More By Design Than Accident: It's one of those aspects of village life that I enjoy; people just start talking to one another and then bring someone else into a conversation simply by changing eye contact. A couple of years ago now, and in the queue to get some stamps at Upton Post Office; a woman, slightly older than me I imagined, was talking to another female friend. In a world of my own thinking about whatever, suddenly our eye contact happened to meet as she said: 'I think our lives' are decided from the moment we are born.'
After thinking this idea through myself from time to time, I said: 'No, from conception, I think; but probably even before that.'
She looked at me with a curious and dumbfounded expression.

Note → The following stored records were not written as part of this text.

(** * ship: routes, groups and the graceful runner

    A shallow embedding of the route builder ([route.go]), the route group
    and the server runner of the [ship] HTTP router, with the properties of
    its specification stated over it.

    Layout of the embedding:
    - Go strings are byte strings, hence [string]; [int] values are [Z];
    - a Go [(T, error)] return is a [result]; a [panic] is the [Panicked]
      case of an [outcome], and the state reached before the panic is kept
      (a panic unwinds the stack, it does not undo writes);
    - a handler is a Go closure run at request time.  The closure built by
      [buildHeaderMiddleware] keeps the pointer [r] and reads the field
      [r.headers] when it runs, so handlers take the heap they read from
      as an argument ([RouteHeap]);
    - code outside the sources (the standard library, [Context], the
      dispatcher) is gathered in the class [Externals] or modelled where a
      comment says so. *)

From Stdlib Require Import ZArith String Ascii List Bool Lia.
From Stdlib Require Import DecimalString.
From stdpp Require Import base gmap strings list.
Import ListNotations.
Open Scope string_scope.
Open Scope Z_scope.
Open Scope list_scope.

(** ** Go values *)

(** A Go [(T, error)] pair: either the value or the error text. *)
Inductive result (A : Type) : Type :=
| Ok (a : A)
| Error (e : string).
Arguments Ok {A} a.
Arguments Error {A} e.

(** How a call ends: it returns, or it panics with a value. *)
Inductive outcome (A : Type) : Type :=
| Returned (a : A)
| Panicked (v : string).
Arguments Returned {A} a.
Arguments Panicked {A} v.

Definition panics {A : Type} (o : outcome A) : Prop :=
  match o with Panicked _ => True | Returned _ => False end.
(** X9. In the tree of the first call no interval is shared by the CR tree
    and the gap tree, so the unified tree has as many intervals as the two
    together; each of its intervals is not empty and carries the CR, the gap
    or the shutdown status, never one of the two defaults. *)
Theorem unified_tree_holds_exceptions_only :
  ∀ tr cls',
    Tree.initialize_tree Tree.initial = (Ok tr, cls') →
    ∃ crt gt,
      Tree.cr_tree cls' = Some crt ∧ Tree.gap_tree cls' = Some gt
      ∧ crt ## gt
      ∧ size tr = (size crt + size gt)%nat
      ∧ ∀ iv, iv ∈ tr →
          begin iv < end_ iv
          ∧ ((data iv).2 = CR_STATUS ∨ (data iv).2 = GAP_STATUS
             ∨ (data iv).2 = SHUTDOWN_STATUS).
Proof.
  intros tr cls' Hinit.
  destruct (initialize_tree_initial _ _ Hinit) as (ci & gi & Hci & Hgi & -> & ->).
  exists (CRTreeGrower.tree ci), (AppropriationsGapsTreeGrower.tree gi).
  assert (Hcr : ∀ iv, iv ∈ CRTreeGrower.tree ci →
                 begin iv < end_ iv ∧ (data iv).2 = CR_STATUS).
  { unfold CRTreeGrower.new, CRTreeGrower.__attrs_post_init__ in Hci.
    destruct (CRTreeGrower.grow_cr_tree _ None None)
      as [[tr|e] self'] eqn:Hgrow; [| done].
    injection Hci as <-. simpl.
    destruct (grow_cr_tree_Ok (CRTreeGrower.mk DEPTS_SET CR_DEPARTMENTS ∅)
                _ _ _ _ eq_refl Hgrow) as (_ & Hnn & date_range & _ & Htr).
    intros iv Hiv. split; [by apply Hnn |].
    by apply Htr in Hiv as (item & _ & _ & ->). }
  assert (Hgap : ∀ iv, iv ∈ AppropriationsGapsTreeGrower.tree gi →
                  begin iv < end_ iv
                  ∧ ((data iv).2 = GAP_STATUS ∨ (data iv).2 = SHUTDOWN_STATUS)).
  { unfold AppropriationsGapsTreeGrower.new,
      AppropriationsGapsTreeGrower.__attrs_post_init__ in Hgi.
    destruct (AppropriationsGapsTreeGrower.grow_appropriation_gaps_tree _ None None)
      as [[tr|e] self'] eqn:Hgrow; [| done].
    injection Hgi as <-. simpl.
    destruct (grow_appropriation_gaps_tree_Ok
                (AppropriationsGapsTreeGrower.mk ∅ APPROPRIATIONS_GAPS None)
                _ _ _ _ eq_refl Hgrow) as (_ & Hnn & date_range & _ & Htr).
    intros iv Hiv. split; [by apply Hnn |].
    apply Htr in Hiv as (item & _ & _ & ->). simpl.
    unfold AppropriationsGapsTreeGrower.gap_status. case_decide; auto. }
  assert (Hdisj : CRTreeGrower.tree ci ## AppropriationsGapsTreeGrower.tree gi).
  { apply elem_of_disjoint. intros iv [_ Hc]%Hcr [_ Hg]%Hgap.
    rewrite Hc in Hg. by destruct Hg. }
  split; [done |]. split; [done |]. split; [done |].
  split; [by apply size_union |].
  intros iv [Hiv | Hiv]%elem_of_union.
  - apply Hcr in Hiv as [? ?]. auto.
  - apply Hgap in Hiv as [? [? | ?]]; auto.
Qed.

(** X10. The class method [initialize_tree] never stores the unified tree:
    whether it returns or raises, the class attribute [tree] is what it
    was, a builder that was set is still set, and a populated sub-tree is
    kept; only the constructor of [Tree] stores what the method returns. *)
Theorem initialize_tree_does_not_cache :
  ∀ cls : Tree.t Dept,
    let cls' := (Tree.initialize_tree cls).2 in
    Tree.tree cls' = Tree.tree cls
    ∧ (∀ ci, Tree.cr_instance cls = Some ci → Tree.cr_instance cls' = Some ci)
    ∧ (∀ gi, Tree.gap_instance cls = Some gi → Tree.gap_instance cls' = Some gi)
    ∧ (∀ crt, Tree.cr_tree cls = Some crt → crt ≠ ∅ →
         Tree.cr_tree cls' = Some crt)
    ∧ (∀ gt, Tree.gap_tree cls = Some gt → gt ≠ ∅ →
         Tree.gap_tree cls' = Some gt)
    ∧ (∀ tr, (Tree.initialize_tree cls).1 = Ok tr →
         Tree.tree (Tree.new cls).2 = Some tr).
Proof.
  intros cls cls'. subst cls'. unfold Tree.new, Tree.initialize_tree.
  destruct (Tree.if_true (Tree.tree cls)) as [tr0|].
  { simpl. repeat split; auto. by intros tr [= <-]. }
  unfold Tree._initialize_cr_tree, Tree._initialize_gap_tree.
  assert (Hkeep : ∀ attr (x y : gset (Interval Dept)),
    attr = Some x → x ≠ ∅ →
    Some (match Tree.if_true attr with Some tr => tr | None => y end) = Some x).
  { intros attr x y -> Hx.
    by rewrite (proj2 (if_true_Some (Some x) x) (conj eq_refl Hx)). }
  destruct cls as [gi ci crt gt cached]; simpl.
  destruct ci as [ci|]; [| destruct CRTreeGrower.new as [ci|e]];
    (destruct gi as [gi|];
       [| destruct AppropriationsGapsTreeGrower.new as [gi|e']]);
    simpl; repeat split; try done; try (intros ? [= <-]; done);
    try (intros x Hx Hne; by apply Hkeep);
    try (by intros ? [= <-]).
Qed.

End builders_edges.

Lemma build_stops_at_null_entry_witness :
  ∃ self',
    _tree.CRTreeGrower.grow_cr_tree Example.cr_builder
      (Some Example.broken_table) None = (Raise ValueError, self')
    ∧ ∀ iv, iv ∈ _tree.CRTreeGrower.tree self' ↔
        ∃ i, i ∈ [ ((11000, 11030), ({[ Example.DeptX ]} : gset string)) ]
             ∧ iv = cr_interval i.
Proof.
  destruct (build_stops_at_null_entry (Dept:=string)) as [Hcr _].
  apply (Hcr Example.cr_builder (Some Example.broken_table)
           [ ((11000, 11030), {[ Example.DeptX ]}) ]
           ((11050, 11040), ∅)
           [ ((11100, 11130), {[ Example.DeptY ]}) ]).
  - reflexivity.
  - reflexivity.
  - intros i [-> | Hin]%elem_of_cons; [simpl; lia | by apply elem_of_nil in Hin].
  - simpl. lia.
Defined.

Lemma unified_tree_holds_exceptions_only_witness :
  ∃ crt gt,
    _tree.Tree.cr_tree Example.loaded = Some crt
    ∧ _tree.Tree.gap_tree Example.loaded = Some gt
    ∧ crt ## gt
    ∧ size Example.unified = (size crt + size gt)%nat.
Proof.
  destruct (unified_tree_holds_exceptions_only Example.unified Example.loaded
              example_first_call) as (crt & gt & Hcrt & Hgt & Hdisj & Hsize & _).
  exists crt, gt. exact (conj Hcrt (conj Hgt (conj Hdisj Hsize))).
Defined.

Lemma initialize_tree_does_not_cache_witness :
  _tree.Tree.tree (_tree.Tree.initialize_tree Example.loaded).2
  = _tree.Tree.tree Example.loaded
  ∧ ∃ crt, _tree.Tree.cr_tree Example.loaded = Some crt
      ∧ _tree.Tree.cr_tree (_tree.Tree.initialize_tree Example.loaded).2 = Some crt.
Proof.
  destruct (initialize_tree_does_not_cache Example.loaded)
    as (Htree & _ & _ & Hcrt & _).
  split; [exact Htree |].
  exists Example.cr_tree. split.
  - by_evaluation.
  - apply Hcrt; by_evaluation.
Defined.


(** ** Builds restricted to a date range *)

Section restricted_builds.
Import intervaltree time_utils _tree.
Context {Dept : Type} `{Countable Dept} `{!Constants Dept} `{Platform}.
Implicit Types (tr : gset (Interval Dept)) (iv : Interval Dept).

Lemma to_posix_day_of_midnight date_input day :
  to_timestamp date_input = Ok (midnight day) →
  to_posix_day date_input = Ok (VInt day).
Proof.
  intros Hts. unfold to_posix_day. rewrite Hts. simpl.
  unfold pdtimestamp_to_posix_day, midnight. simpl. do 2 f_equal.
  rewrite Z.mul_comm. apply Z.div_mul. lia.
Qed.

(** X11. The normalizer turns a pair of [datetime.date]s, and a pair of
    [YearMonthDay]s, into the day offsets of the two dates, each bound
    converted on its own, whenever pandas can hold the dates. *)
Theorem date_interval_of_dates :
  (∀ day1 day2,
     holds_day day1 = true → holds_day day2 = true →
     _get_date_interval (VDate day1, VDate day2) = Ok (VInt day1, VInt day2))
  ∧ (∀ y1 m1 d1 y2 m2 d2,
     valid_ymd y1 m1 d1 = true → holds_day (days_from_civil y1 m1 d1) = true →
     valid_ymd y2 m2 d2 = true → holds_day (days_from_civil y2 m2 d2) = true →
     _get_date_interval (VYearMonthDay y1 m1 d1, VYearMonthDay y2 m2 d2)
     = Ok (VInt (days_from_civil y1 m1 d1), VInt (days_from_civil y2 m2 d2))).
Proof.
  assert (Hdate : ∀ day, holds_day day = true →
                   to_timestamp (VDate day) = Ok (midnight day)).
  { intros day Hday. unfold to_timestamp, _date_to_timestamp.
    by rewrite _stamp_date_of_day, Hday. }
  assert (Hymd : ∀ y m d,
    valid_ymd y m d = true → holds_day (days_from_civil y m d) = true →
    to_timestamp (VYearMonthDay y m d) = Ok (midnight (days_from_civil y m d))).
  { intros y m d Hvalid Hheld.
    unfold to_timestamp, _yearmonthday_to_timestamp, to_pdtimestamp,
      pd_Timestamp_ymd, pd_Timestamp_of_day.
    rewrite Hvalid. unfold holds_day in Hheld. by rewrite Hheld. }
  split.
  - intros day1 day2 H1 H2. unfold _get_date_interval.
    cbn [is_not_isinstance_int].
    rewrite (to_posix_day_of_midnight _ _ (Hdate _ H1)).
    by rewrite (to_posix_day_of_midnight _ _ (Hdate _ H2)).
  - intros y1 m1 d1 y2 m2 d2 Hv1 Hh1 Hv2 Hh2. unfold _get_date_interval.
    cbn [is_not_isinstance_int].
    rewrite (to_posix_day_of_midnight _ _ (Hymd _ _ _ Hv1 Hh1)).
    by rewrite (to_posix_day_of_midnight _ _ (Hymd _ _ _ Hv2 Hh2)).
Qed.

(** An [int] is taken for a POSIX time, whatever it stands for. *)
Lemma to_posix_day_of_int n :
  (∀ s, -86400 < utc_offset s < 86400) →
  -8640000000 <= n <= 8640000000 →
  to_posix_day (VInt n) = Ok (VInt ((n + utc_offset n) / 86400)).
Proof.
  intros Hoff Hn. specialize (Hoff n).
  assert (-100001 <= (n + utc_offset n) / 86400 <= 100001) as Hd
    by (Z.div_mod_to_equations; lia).
  apply to_posix_day_of_midnight.
  unfold to_timestamp, _posix_to_timestamp, date_fromtimestamp.
  rewrite (proj2 (andb_true_iff _ _)) by lia. cbn [rbind].
  rewrite _stamp_date_of_day. unfold holds_day.
  by rewrite (proj2 (andb_true_iff _ _)) by lia.
Qed.

(** The overlap check against a range that [_get_date_interval] has
    already normalized: the day offsets are converted once more, which
    leaves a range that ends by day 1. *)
Lemma overlap_with_normalized_range start end_ a b :
  (∀ s, -86400 < utc_offset s < 86400) →
  -106751 <= a <= 106751 →
  2 <= start →
  _get_overlap_interval start end_ (Some (VInt a, VInt b)) = Ok None.
Proof.
  intros Hoff Ha Hstart. unfold _get_overlap_interval.
  cbn [is_not_isinstance_int].
  rewrite (to_posix_day_of_int a Hoff) by lia. cbn [rbind].
  pose proof (Hoff a) as Hoffa.
  assert (-3 <= (a + utc_offset a) / 86400 <= 2) as Hsr
    by (Z.div_mod_to_equations; lia).
  set (sr := (a + utc_offset a) / 86400) in *.
  rewrite (to_posix_day_of_int sr Hoff) by lia. cbn [rbind py_num].
  pose proof (Hoff sr) as Hoffsr.
  assert ((sr + utc_offset sr) / 86400 <= 1) as Her
    by (Z.div_mod_to_equations; lia).
  assert ((start >? (sr + utc_offset sr) / 86400) = true) as ->
    by (apply Z.gtb_lt; lia).
  by rewrite orb_true_r.
Qed.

'Just imagine,' I continued, 'we were conceived tonight; it would be a completely different sperm hitting a completely different egg had we been conceived yesterday or tomorrow. It would even be different yet again if our parents' had copulated at 8pm rather than 9 or 10pm; it is all very finite.'
'Really?' she said, still looking rather shaken.
'And yes, I think it is all decided from that moment of conception, what kind of person we will be, what job we will do, whether we marry or have children; right from that moment of fertilisation. And it gets even stranger than that. My parents had a daughter first, Barbara Anne, who passed when she was a couple of day's old. Then they had my brother, Robert, and had Barbara Anne lived they would have enjoyed the perfect boy / girl family; so I wouldn't be here talking to you now.'
By now, these two women must have wished they'd discussed this at home over a coffee.
'Conception also decides our Fate and Destiny, and to a degree it also controls our parallel worlds; or the how our lives would have been lived had we said 'Yes' to a certain question or decision rather than 'No,' or vice-versa. And some people believe those parallel worlds actually exist, where we are living out the decisions opposite to those we actually took; where it is the complete antethesis of our current history - like what our world would be like had there been no World War I or II?'
By now, the ladies were becoming somewhat befuddled, and wishing all the more they hadn't, perhaps, drawn me into the conversation. Their turn had arrived to be served, so they did their business and went, and then I did mine; and I have never seen either of them again since.
But it does make you think, doesn't it; and if you would like to read some excellent fiction in a complete parallel world to our own, then please read Mick Farren's two serial novels 'Kindling' and 'Conflagration;' they will astound you by their brilliance.